Weil sich der Kurpark nicht nur für schulschwänzende Schulpflichtige eignet, sondern als Schauplatz für etliche Veranstaltungen herhalten kann, erscheinen die Investitionen durchaus sinnvoll. Jährlich lockt der Crosslauf des DJK Bewegungsfanatiker an. Im Sommer wurde ein Trödelmarkt veranstaltet. Die Eltern konnten günstig hochwertige Spielsachen von Paw Patrol kaufen, sich am Softeis-Stand mit Energie versorgen und die Blagen haben sich vor der Bühne am musikalischen Programm erfreut.
Mehr als Bäume und Hundescheiße
Der Kurpark ist pure Ambivalenz. Hier treiben sich Rumtreiber herum, hier wird nicht nur Tabak geraucht, hier wird Yoga betrieben, hier wird musiziert, hier machen frisch vermählte Verliebte Fotos, kurzum, hier ist alles und jeder willkommen. Sogar Kinder.
Es ist einer dieser Orte, an dem Zeiten und Epochen miteinander verschmelzen. Das Gradierwerk und das Siedehäuschen erinnern an die glorreiche Zeit, in der Werl Wohlstand durch Salzgewinnung erlangte. Okay, das Siedehäuschen war lange recht unansehnlich, da wenig talentierte Künstler an der Fassade herumgepfuscht haben. Inzwischen sieht es anders aus. Die Motive erinnern an historische Postkarten, was auch für die Gestaltung des neuen Donnerbalkens gilt.

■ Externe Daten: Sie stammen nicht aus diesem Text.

(** * Batch generation pipeline of the ETL data generator

    A shallow embedding of [complete_generator.py], [quick_gen.py] and
    [config.py]: the batch chunker, the record synthesizers of the four
    entity types, the table writer and the two main blocks of
    [complete_generator.py], followed by the properties of the
    specification that concern them. *)

From Stdlib Require Import ZArith List String Ascii Bool Lia.
From Stdlib Require Import Finite DecimalString DecimalN DecimalPos DecimalFacts.
Import ListNotations.

Open Scope string_scope.
Open Scope list_scope.
Open Scope Z_scope.

(** ** Formatting: [f"{n:0Wd}"] *)

Definition decimal (n : N) : string := NilZero.string_of_uint (N.to_uint n).

Fixpoint zeros (k : nat) : string :=
  match k with
  | O => EmptyString
  | S k' => String "0" (zeros k')
  end.

(** Python's format specification [0Wd]: decimal digits, zero-padded to a
    minimum width of [W] characters, the sign (of a negative number) first
    and counted in the width. A number with more digits is not truncated. *)
Definition fmt_0d (width : nat) (n : Z) : string :=
  let d := decimal (Z.abs_N n) in
  if n <? 0
  then String "-" (zeros (width - 1 - String.length d) ++ d)
  else zeros (width - String.length d) ++ d.

(** Reading such a field back (used to state that formatting loses nothing). *)
Definition parse_decimal (s : string) : option N :=
  option_map N.of_uint (NilZero.uint_of_string s).

(** ** The batch chunker *)

(** [range(n)] *)
Definition py_range (n : Z) : list Z := map Z.of_nat (seq 0 (Z.to_nat n)).

(** [range(start, start + len)], the identifiers of one batch *)
Definition id_range (start len : Z) : list Z := map (fun i => start + i) (py_range len).

(** [num_batches = (N + B - 1) // B], for a non-zero [B] *)
Definition num_batches (N B : Z) : Z := (N + B - 1) / B.

(** [start_id = batch_num * B; current_batch_size = min(B, N - start_id)] *)
Definition batch_bounds (N B batch_num : Z) : Z * Z :=
  let start_id := batch_num * B in
  (start_id, Z.min B (N - start_id)).

(** The ranges [(start_id, current_batch_size)] the batch loop goes through. *)
Definition batch_ranges (N B : Z) : list (Z * Z) :=
  map (batch_bounds N B) (py_range (num_batches N B)).

(** The identifiers of all the batches, in the order the loop makes them. *)
Definition batch_ids (N B : Z) : list Z :=
  flat_map (fun r => id_range (fst r) (snd r)) (batch_ranges N B).

(** ** Data model *)

Inductive value : Type :=
| VStr (s : string)
| VInt (n : Z)
| VDec (places : nat) (units : Z)   (* round(x, places), as units of 10^-places *)
| VDate (day : Z)                   (* a calendar date, as a day ordinal *)
| VDateTime (usec : Z).             (* an instant, in microseconds *)

(** A record is a Python dict literal: its keys in order, with their values. *)
Definition record : Type := list (string * value).

Fixpoint field (key : string) (r : record) : option value :=
  match r with
  | [] => None
  | (k, v) :: r' => if (k =? key)%string then Some v else field key r'
  end.

(** config.py *)
Record Config : Type := mkConfig {
  NUM_CUSTOMERS : Z;
  NUM_PRODUCTS : Z;
  NUM_SALES_REPS : Z;
  NUM_TRANSACTIONS : Z;
  START_DATE : Z;            (* the date the string denotes, as a day ordinal *)
  END_DATE : Z;
  CUSTOMER_BATCH_SIZE : Z;
  PRODUCT_BATCH_SIZE : Z;
  TRANSACTION_BATCH_SIZE : Z;
  OUTPUT_FORMAT : string;
  COMPRESSION : string;
  REGIONS : list string;
  COUNTRIES : list string;
  PRODUCT_CATEGORIES : list string;
  CUSTOMER_SEGMENTS : list string
}.

Definition config : Config := {|
  NUM_CUSTOMERS := 2000000;
  NUM_PRODUCTS := 200000;
  NUM_SALES_REPS := 20000;
  NUM_TRANSACTIONS := 85000000;
  START_DATE := 738521;      (* 2023-01-01 *)
  END_DATE := 739251;        (* 2024-12-31 *)
  CUSTOMER_BATCH_SIZE := 200000;
  PRODUCT_BATCH_SIZE := 50000;
  TRANSACTION_BATCH_SIZE := 1000000;
  OUTPUT_FORMAT := "parquet";
  COMPRESSION := "snappy";
  REGIONS := ["North"; "South"; "East"; "West"; "Central"];
  COUNTRIES := ["USA"; "Canada"; "UK"; "Germany"; "France"; "Australia"];
  PRODUCT_CATEGORIES := ["Electronics"; "Clothing"; "Home & Garden"; "Sports"; "Books"];
  CUSTOMER_SEGMENTS := ["Bronze"; "Silver"; "Gold"; "Platinum"]
|}.

(** ** The world the program runs in *)

(** What the program does not decide. The two seeded generators
    ([random.seed(42)], [Faker.seed(42)]) are the streams of their raw draws:
    the same seed is the same stream. The clock is the stream of its
    readings. The two predicates say where the file system refuses. *)
Record Env : Type := mkEnv {
  rand_tape : nat -> Z;               (* the [random] module *)
  fake_tape : nat -> Z;               (* the generator inside [fake] *)
  faker_text : string -> Z -> string; (* the provider's data: name, email, ... *)
  clock : nat -> Z;                   (* microseconds since the epoch *)
  uncreatable : string -> bool;       (* os.makedirs raises on this path *)
  unwritable : string -> bool         (* to_parquet / to_csv raises on this path *)
}.

(** How far each stream has been read. *)
Record Cursors : Type := mkCursors {
  rand_pos : nat;
  fake_pos : nat;
  ticks : nat
}.

Record State : Type := mkState {
  cursors : Cursors;
  dirs : list string;                       (* directories created *)
  files : list (string * list record);      (* files written, the latest first *)
  stdout : list string;
  stderr : list string
}.

Inductive exn : Type :=
| ZeroDivisionError
| ValueError            (* random.randint on an empty range *)
| IndexError            (* random.choice on an empty sequence *)
| OSError (path : string).

Inductive result (A : Type) : Type :=
| Ok (a : A)
| Raise (e : exn).
Arguments Ok {A} a.
Arguments Raise {A} e.

(** Computations over a state [S] that read the environment and may raise;
    what was done before an exception stays done. *)
Definition SE (S A : Type) : Type := Env -> S -> result A * S.

Definition ret {S A} (a : A) : SE S A := fun _ s => (Ok a, s).

Definition raise {S A} (x : exn) : SE S A := fun _ s => (Raise x, s).

Definition bind {S A B} (m : SE S A) (k : A -> SE S B) : SE S B :=
  fun e s =>
    match m e s with
    | (Ok a, s') => k a e s'
    | (Raise x, s') => (Raise x, s')
    end.

Notation "x <- m ;; k" := (bind m (fun x => k))
  (at level 61, m at next level, right associativity).
Notation "m ;;; k" := (bind m (fun _ => k))
  (at level 61, right associativity).

(** Synthesis only reads the streams; writing touches the file system. *)
Definition Gen : Type -> Type := SE Cursors.
Definition IO : Type -> Type := SE State.

Definition lift {A} (g : Gen A) : IO A :=
  fun e s =>
    let (r, c) := g e (cursors s) in
    (r, mkState c (dirs s) (files s) (stdout s) (stderr s)).

(** [[f(x) for x in l]], in order *)
Fixpoint map_m {S A B} (f : A -> SE S B) (l : list A) : SE S (list B) :=
  match l with
  | [] => ret []
  | x :: l' => y <- f x ;; ys <- map_m f l' ;; ret (y :: ys)
  end.

(** [for x in l: acc = body(acc, x)] *)
Fixpoint for_fold {S A B} (l : list A) (acc : B) (body : B -> A -> SE S B) : SE S B :=
  match l with
  | [] => ret acc
  | x :: l' => acc' <- body acc x ;; for_fold l' acc' body
  end.

(** [a // b] *)
Definition floordiv {S} (a b : Z) : SE S Z :=
  if b =? 0 then raise ZeroDivisionError else ret (a / b).

(** *** The random module *)

Definition draw_random : Gen Z :=
  fun e c => (Ok (rand_tape e (rand_pos c)),
              mkCursors (S (rand_pos c)) (fake_pos c) (ticks c)).

(** [random.randint(a, b)]: an integer of [[a, b]]; an empty range raises. *)
Definition randint (a b : Z) : Gen Z :=
  if b <? a then raise ValueError
  else r <- draw_random ;; ret (a + r mod (b - a + 1)).

(** [random.choice(seq)] *)
Definition choice {A} (l : list A) : Gen A :=
  match l with
  | [] => raise IndexError
  | x :: _ => r <- draw_random ;;
              ret (nth (Z.to_nat (r mod Z.of_nat (List.length l))) l x)
  end.

(** [round(random.uniform(lo, hi), places)], the bounds given in units of
    [10^-places]: a multiple of the unit between them. *)
Definition round_uniform (places : nat) (lo hi : Z) : Gen value :=
  r <- draw_random ;; ret (VDec places (lo + r mod (hi - lo + 1))).

(** *** The clock and the fake-data provider *)

Definition usec_per_day : Z := 86400000000.

(** [datetime.now()] *)
Definition now : Gen Z :=
  fun e c => (Ok (clock e (ticks c)),
              mkCursors (rand_pos c) (fake_pos c) (S (ticks c))).

Definition draw_fake : Gen Z :=
  fun e c => (Ok (fake_tape e (fake_pos c)),
              mkCursors (rand_pos c) (S (fake_pos c)) (ticks c)).

(** [fake.name()], [fake.email()], ...: a text of the provider *)
Definition fake (provider : string) : Gen string :=
  r <- draw_fake ;; fun e c => (Ok (faker_text e provider r), c).

(** The provider reads ['-Ny'] as [365.24 * N] days before today, and date
    arithmetic keeps whole days. *)
Definition days_back (years : Z) : Z := (36524 * years + 99) / 100.

(** [fake.date_between(start_date='-Ny', end_date='today')]: a date between
    the two, both relative to the day the call is made. *)
Definition date_between_years_ago (years : Z) : Gen value :=
  t <- now ;;
  r <- draw_fake ;;
  ret (VDate (t / usec_per_day - r mod (days_back years + 1))).

(** *** The file system *)

Definition mem_string (x : string) (l : list string) : bool :=
  existsb (String.eqb x) l.

Definition add_dir (path : string) (ds : list string) : list string :=
  if mem_string path ds then ds else path :: ds.

(** [os.makedirs(path, exist_ok=True)] *)
Definition makedirs (path : string) : IO unit :=
  fun e s =>
    if uncreatable e path then (Raise (OSError path), s)
    else (Ok tt,
          mkState (cursors s) (add_dir path (dirs s))
                  (files s) (stdout s) (stderr s)).

(** [pd.DataFrame(rows).to_parquet(filename, ...)] or [.to_csv(filename, ...)] *)
Definition write_table (filename : string) (rows : list record) : IO unit :=
  fun e s =>
    if unwritable e filename then (Raise (OSError filename), s)
    else (Ok tt,
          mkState (cursors s) (dirs s) ((filename, rows) :: files s)
                  (stdout s) (stderr s)).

Früher wurde in Werl nicht nur Salz aus der Sole gewonnen, genutzt und vertickt. Im Solebad wurden Bäder verabreicht (damals hatte nicht jeder einen Whirlpool im Kabuff), verspannte Rücken massiert und eben Kurgäste behandelt.
Der jährliche Schnadegang gehört ebenfalls zu den traditionellen Rückblicken auf die Geschichte der Stadt. Wer nichts darüber wissen sollte, dürfte sich zunächst schämen und anschließend mit einem Klick auf unseren Artikel Wissen in sein vakuumiertes Oberstübchen stopfen.
Jedenfalls starten die Schnadegänger ihre Wanderung immer im Kurpark am Schnadestein in der Nähe der erneuerten Brücke.
In jüngerer Vergangenheit begingen die Schülerinnen und Schüler am letzten Schultag des Jahres das lokale Umtrunkfestival „Schools Out“. Mit zerknitterten Zeugnissen im Eastpak kippte man Cool Up in die Bierbong und kübelte in den Salzbach, bevor man seinen Rausch in einem nach Ausscheidungen müffelnden Busch ausschlief. Diese Tradition wird anscheinend nicht mehr in der damaligen Form begangen, was jedoch, wie bei vielen Traditionen nicht unbedingt von Nachteil ist.
Doch es geht nicht nur um die Erinnerung an die Zeit, in der wir ohne selbstreinigende Toiletten und BILD+ Abo auskommen mussten. Im Kurpark kann man sich bei plätschernder Kulisse Enten anschauen, wie sie das Köpfchen ins Wasser tauchen, den fließenden Salzbach bestaunen, dem nervigen Vogelgezwitscher lauschen oder sich einfach auf die Wiese legen und ein bisschen Moneyboy über die Bluetooth-Box laufen lassen.
Wir treiben uns jedenfalls gerne hier herum, hier kann man zur Ruhe kommen oder in Bewegung kommen, je nach Tagesform.